The trial announcement comes exactly six weeks after the Gates Foundation and Wellcome committed $550 million to fund a Phase III study of an experimental tuberculosis vaccine that was 54% efficacious at preventing infections from becoming deadly lung disease in an earlier study by GSK. The shot could become the first new tuberculosis vaccine in over a century if the new 26,000-person study is successful.

Towards newer drugs and shorter treatments times

Previous efforts to devise shorter tuberculosis treatments have failed. But, then in 2020, a study led by the CDC found that an optimized combination of drugs could treat the infection in just 4 months, although it doesn’t work for drug-resistant tuberculosis. Another study published earlier this year suggested that a 2-month treatment was effective for most patients but not all.

“Those successes, which are qualified successes, gave us reason to think that we can take even more potent classes of drugs and newer combinations and succeed,” Wells said.

The new PAN-TB study will initially enroll about 129 people to compare two experimental 4-month drug regimens to the standard 6-month-long treatment. Both experimental courses will contain three identical drugs: J&J’s approved therapy Sirturo, or bedaquiline, and two experimental compounds, Otsuka’s quabodepistat and the TB Alliance’s sutezolid.

Each regimen will contain a different fourth drug: either Otsuka’s Deltyba, also known as delamanid, or the TB Alliance’s pretomanid. Those compounds belong to the same antibacterial class and are currently used to treat drug-resistant tuberculosis but have different safety profiles. “There are some subtle differences between those two agents,” Wells said. “We’ll see where we land.”

If one of those experimental drug courses proves to be as effective or better than the standard care, it will move into a second stage of testing. About 400 patients will get the more promising of the two regimens for 2, 2.5, 3, 3.5, or 4 months, or the standard drugs for 6 months.

“We are hopeful that within two years or less, we will have an answer on stage one, then quickly pivot to stage two,” Wells said. “Then maybe after 2 to 2.5 years after that, we’d be in a position to know if we have a viable agent to take into Phase III. We’re going to try to keep it as short as we can get it, but things take a long time in tuberculosis.”
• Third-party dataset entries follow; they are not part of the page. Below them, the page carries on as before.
Lemma read_VLESS host port cred :
  int64_ok port = true → uint32_ok (Stored_Testpre cred) = true → ∃ u,
  decode_settings decode_VLESSOut (Some (buildVLESSSettings host port cred))
    = Some (mkVLESSOut [mkVLESSServer host port [u]]) ∧
  VLESSU_ID u = Stored_ID cred ∧ VLESSU_Flow u = Stored_Flow cred ∧
  VLESSU_Encryption u = firstNonEmptyString [TrimSpace (Stored_Encryption cred); "none"].
Proof.
  intros Hp Ht. eexists (mkVLESSUser _ _ _ _ _ _). unfold decode_settings, buildVLESSSettings, encode_VLESSOut.
  cbn [VLESSOut_Vnext]. unfold decode, decode_VLESSOut.
  match goal with |- context [mkVLESSUser ?a ?b ?c ?d ?e ?f] =>
    pose proof (decode_encode_VLESSUser (mkVLESSUser a b c d e f) eq_refl Ht) as Hu end.
  apply d_list_one in Hu.
  match goal with |- context [JArr (map ?f [?x])] =>
    assert (Hs : decode_VLESSServer (f x) = (x, true)) end.
  { cbn [VLESSS_Address VLESSS_Port VLESSS_Users]. unfold decode_VLESSServer. read_obj. by rewrite Hu. }
  apply d_list_one in Hs. read_obj. rewrite Hs. cbn. split; [reflexivity|]. split_and!; try done. unfold firstNonEmptyString. simpl. rewrite TrimSpace_idem.
  by destruct (String.eqb_spec (TrimSpace (Stored_Encryption cred)) "") as [->|].
Qed.

Lemma read_VMess host port cred :
  int64_ok port = true → int64_ok (Stored_AlterId cred) = true →
  decode_settings decode_VMessOut (Some (buildVMessSettings host port cred))
  = Some (mkVMessOut [mkVMessServer host port [mkVMessUser (Stored_ID cred) (Stored_AlterId cred) "auto" 0]]).
Proof.
  intros Hp Ha. unfold decode_settings, buildVMessSettings, encode_VMessOut.
  cbn [VMessOut_Vnext]. unfold decode, decode_VMessOut.
  pose proof (decode_encode_VMessUser (mkVMessUser (Stored_ID cred) (Stored_AlterId cred) "auto" 0) Ha eq_refl) as Hu.
  apply d_list_one in Hu.
  match goal with |- context [JArr (map ?f [?x])] =>
    assert (Hs : decode_VMessServer (f x) = (x, true)) end.
  { cbn [VMessS_Address VMessS_Port VMessS_Users]. unfold decode_VMessServer. read_obj. by rewrite Hu. }
  apply d_list_one in Hs. read_obj. by rewrite Hs.
Qed.

Lemma read_Trojan host port cred :
  int64_ok port = true →
  decode_settings decode_TrojanOut (Some (buildTrojanSettings host port cred))
  = Some (mkTrojanOut [mkTrojanServer host port (Stored_Password cred) 0]).
Proof.
  intros Hp. unfold decode_settings, buildTrojanSettings, encode_TrojanOut.
  cbn [TrojanOut_Servers]. unfold decode, decode_TrojanOut.
  match goal with |- context [JArr (map ?f [?x])] =>
    assert (Hs : decode_TrojanServer (f x) = (x, true)) end.
  { cbn [TrojanS_Address TrojanS_Port TrojanS_Password TrojanS_Level omit_int Z.eqb app].
    unfold decode_TrojanServer. by read_obj. }
  apply d_list_one in Hs. read_obj. by rewrite Hs.
Qed.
The study is designed to maximize success in a larger study down the road, Wells added. “We’re actually bringing in some of the endpoints and evaluation strategy that’s usually reserved for Phase III,” he said.

“If we are successful, whatever we come up with, we have to make available for patients,” Wells added, although the exact details of how that will work have not been determined. “But already, there is a commitment on the table from everyone involved that the endgame will be access to a successful regimen. Everybody has signed on for that.”